Alien Reading: Text Mining, Language Standardization, and the Humanities

Enter text in Markdown. Use the toolbar above, or click the ? button for formatting help.

It’s clear that the current text-mining technologies is still limited and cannot read text the way humans do. The argument in the article is that there is little interaction between the scholars who apply these computational methods to literary history and those in media studies who critically analyze the history and culture from which this technology emerged. For instance, scholars who use text mining in literary and cultural history often do not consider the question of how the technologies they use might be influenced by the military and commercial contexts (from which they emerged). As mentioned in the article, a dialogue between media studies and text-mining should exist to allow scholars to engage with the linguistic technologies in a way that keeps their alienness in sight, foregrounding their biases, and focusing on the historical and cultural context of how computers read text.

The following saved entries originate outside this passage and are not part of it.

(** The rules of a file are in the order of their lines. *)
Lemma file_in_order tags n fs es : 0 <= n -> mapM entry_of (lines_of tags n fs) = Some es -> in_order line_num (entry_data <$> es) /\ Forall (fun r => n <= line_num r) (entry_data <$> es).
Proof.
  intros Hn. revert n es Hn. induction fs as [|f fs IH]; intros n es Hn; cbn [lines_of]; [intros [= <-]; by repeat constructor|]. intros E.
  assert (C : exists e0 es0, es = e0 ++ es0 /\ mapM entry_of (option_list (line_of tags n f)) = Some e0 /\ mapM entry_of (lines_of tags (n + 1) fs) = Some es0).
  { apply mapM_Some, Forall2_app_inv_l in E as (e0 & es0 & H1 & H2 & ->). exists e0, es0. split; [done|]. split; by apply mapM_Some. }
  destruct C as (e0 & es0 & -> & E0 & Es). destruct (IH (n + 1) es0 ltac:(lia) Es) as [S F]. destruct f as [t|sp ws1 w ws2]; cbn [line_of option_list] in E0.
  - injection E0 as <-. cbn [app]. split; [done|]. eapply Forall_impl; [exact F|]. cbn. intros r. lia.
  - cbn [option_list mapM] in E0. set (l := words_line _ _ _ _ n) in E0. cbn in E0. destruct (entry_of l) as [e|] eqn:Ee; cbn in E0; [|done]. injection E0 as <-. cbn [app fmap list_fmap]. apply entry_line in Ee. change (ml_line_num l) with n in Ee.
    split; [constructor; [exact S|]|constructor; [lia|]]; (eapply Forall_impl; [exact F|]); cbn; intros r; lia.
Qed.

(** A line that has the destination first and the directive behind it, and no modifiers, is
    read the same in every table. *)
Lemma same_name_trans (l : list Z) (t t' : string) : strcasecmp_eq l t = true -> strcasecmp_eq l t' = strcasecmp_eq (chars t) t'.
Proof. unfold strcasecmp_eq, same_name. intros E%bool_decide_eq_true. by rewrite E. Qed.

Lemma dest_not_directive l : type_of_label http_dest_tags l <> MATCH_NONE -> strcasecmp_eq l "action" = false /\ timed_directive l = None.
Proof.
  unfold type_of_label, is_tag. cbn [http_dest_tags match_ip match_host match_domain match_regex match_host_regex]. intros N.
  assert (E : exists t, strcasecmp_eq l t = true /\ In t ["dest_ip"; "dest_host"; "dest_domain"; "url_regex"; "host_regex"]%string).
  { repeat (match goal with H : context [if ?b then _ else _] |- _ => destruct b eqn:? end; [eexists; split; [eassumption|]; cbn; tauto|]). done. }
  destruct E as (t & E & I). unfold timed_directive. rewrite !(same_name_trans l t) by done. cbn in I. repeat (destruct I as [<-|I]; [by vm_compute|]). done.
Qed.

Lemma one_directive_kept w wd n : type_of_label http_dest_tags (pair w).1 <> MATCH_NONE -> line_kept Init new_record (words_line http_dest_tags [] w [wd] n).
Proof.
  intros N. destruct (dest_not_directive _ N) as [Na Nt]. unfold line_kept, removed, words_line. cbn [ml_type dest_entry]. destruct w as [[l v] q g], wd as [[l' v'] q' g']. cbn [pair fst snd] in *.
  set (r0 := mkCC (directive new_record) (time_arg new_record) n (mod_elements new_record)).
  assert (G : forall t, Init (given (-1) (mkLine t 0 2 (pad [l; l']) (pad [v; v']) n)) new_record = Init (given 0 (mkLine t 0 2 (pad [l; l']) (pad [v; v']) n)) new_record).
  { intros t. unfold CacheControl.Init, given, clear_label, less_num_el. cbn [Z.ltb Z.compare ml_type dest_entry ml_num_el line_labels line_vals ml_line_num]. unfold line_entries. cbn [line_labels line_vals]. change (Z.to_nat 0) with 0%nat.
    cbn [pad fmap list_fmap app length insert list_insert zip zip_with MATCHER_MAX_TOKENS Nat.sub replicate find_directive]. fold r0. assert (Ei : init_pair l (Some v) r0 = Some (None, false, r0)) by (unfold init_pair; by rewrite Na, Nt).
    rewrite Ei. cbn [mbind option_bind]. destruct (init_pair l' (Some v') r0) as [[[[e|] [|]] r1]|]; cbn [mbind option_bind]; done. }
  destruct (type_of_label http_dest_tags l); [done|apply G|apply G|done|apply G|apply G].
Qed.

Lemma filter_data (R : CacheControlRecord -> Prop) (Q : Entry CacheControlRecord Regex -> Prop) `{!forall e, Decision (Q e)} es : Forall R (entry_data <$> es) -> Forall R (entry_data <$> filter Q es).
Proof. rewrite !Forall_forall. intros F r Hr. apply list_elem_of_fmap in Hr as (x & -> & Hx). apply list_elem_of_filter in Hx as [_ Hx]. apply F. by apply list_elem_of_fmap_2. Qed.

Lemma filter_in_order (Q : Entry CacheControlRecord Regex -> Prop) `{!forall e, Decision (Q e)} (es : list (Entry CacheControlRecord Regex)) : in_order line_num (entry_data <$> es) -> in_order line_num (entry_data <$> filter Q es).
Proof.
  intros S. induction es as [|e es IH]; [done|]. cbn [fmap list_fmap] in S. apply StronglySorted_inv in S as [S F]. rewrite filter_cons. case_decide; [|by apply IH]. constructor; [by apply IH|].
  by apply filter_data.
Qed.

(** The result of rules that are looked at in some order. *)
Lemma updated rd rs ds : in_order line_num rs -> Forall (fun r => 1 <= line_num r) rs -> ds ≡ₚ rs -> let x := foldl (fun x r => UpdateMatch rd r x) new_result ds in
  let first ts := head (filter (fun r => decides ts rd r = true) rs) in
  revalidate_after x = from_option time_arg CC_UNSET_TIME (first [CC_REVALIDATE_AFTER]) /\ pin_in_cache_for x = from_option time_arg CC_UNSET_TIME (first [CC_PIN_IN_CACHE]) /\
  ttl_in_cache x = from_option time_arg CC_UNSET_TIME (first [CC_TTL_IN_CACHE]) /\
  ignore_client_no_cache x = from_option (fun _ => true) false (first [CC_IGNORE_NO_CACHE; CC_IGNORE_CLIENT_NO_CACHE]) /\ ignore_server_no_cache x = from_option (fun _ => true) false (first [CC_IGNORE_NO_CACHE; CC_IGNORE_SERVER_NO_CACHE]) /\
  (first [CC_TTL_IN_CACHE] = None -> never_cache x = from_option (of_type [CC_NEVER_CACHE]) false (first [CC_NEVER_CACHE; CC_STANDARD_CACHE])).
Proof.
  intros S F Pm x first. assert (F0 : Forall (fun r => 0 <= line_num r) rs) by (eapply Forall_impl; [exact F|]; cbn; intros; lia).
  assert (G : forall V ts (val : CacheControlRecord -> V) (slot : CacheControlResult -> Z * V) v0, slot new_result = (-1, v0) -> (forall r y, r ∈ ds -> slot (UpdateMatch rd r y) = slot_step line_num (decides ts rd) val (slot y) r) ->
    (slot x).2 = from_option val v0 (first ts)).
  { intros V ts val slot v0 E0 E. unfold x. rewrite (follows ts val slot rd ds new_result E), E0. by apply slot_first. }
  split; [apply (G _ _ _ (fun x => (reval_line x, revalidate_after x))); [done|intros; apply reval_step]|]. split; [apply (G _ _ _ (fun x => (pin_line x, pin_in_cache_for x))); [done|intros; apply pin_step]|].
  split; [apply (G _ _ _ (fun x => (ttl_line x, ttl_in_cache x))); [done|intros; apply ttl_step]|]. split; [apply (G _ _ _ (fun x => (ignore_client_line x, ignore_client_no_cache x))); [done|intros; apply client_step]|].
  split; [apply (G _ _ _ (fun x => (ignore_server_line x, ignore_server_no_cache x))); [done|intros; apply server_step]|].
  intros N. apply (G _ _ _ (fun x => (never_line x, never_cache x))); [done|]. intros r y Hr. apply never_step. rewrite Pm in Hr.
  destruct (decides [CC_TTL_IN_CACHE] rd r) eqn:D; [|done]. assert (I : r ∈ filter (fun r => decides [CC_TTL_IN_CACHE] rd r = true) rs) by (by apply list_elem_of_filter). unfold first in N. destruct (filter _ rs); [by apply not_elem_of_nil in I|done].
Qed.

If we critically examine the texts in which these methods are applied, we see that the kinds of text that these technologies parse share certain characteristics. They are primarily written in a standard dialect and orthography; they tend to privilege the informational over the aesthetic dimensions of language; and they primarily consist of prose. This is a very interesting point since these texts are not randomly selected to be read by parser. The technologies were designed for these specific kinds of texts. Some of these texts are the sorts of text that the military-industrial apparatus would have a clear interest in mining. In fact, the military was partially responsible for the birth of these technologies. Users of the text-mining technologies and even the general public are unlikely to know that fact. It’s scary to learn about all these powers behind the technologies that ultimately shift the entire society. It is more frightening that they are directly and indirectly influencing our lives and our children’s in various aspects without our awareness.

In addition to our experimentation with text-mining methods, we should also focus on research that situates them historically—both in the short term, looking at the institutional contexts from which they emerged, and in the long term, looking at how they relate to the histories of linguistic thought, philosophy, communication, and labor organization. I strongly think it is important that there is some openness about the behind-the-scene of these technologies. There should be someone to critically examine in the context and the drive behind these technologies and not just their applications and direct impact. Further, focusing on the research of the historical and cultural context of these technologies keep them in check (in term of biases) and help general public better understand them.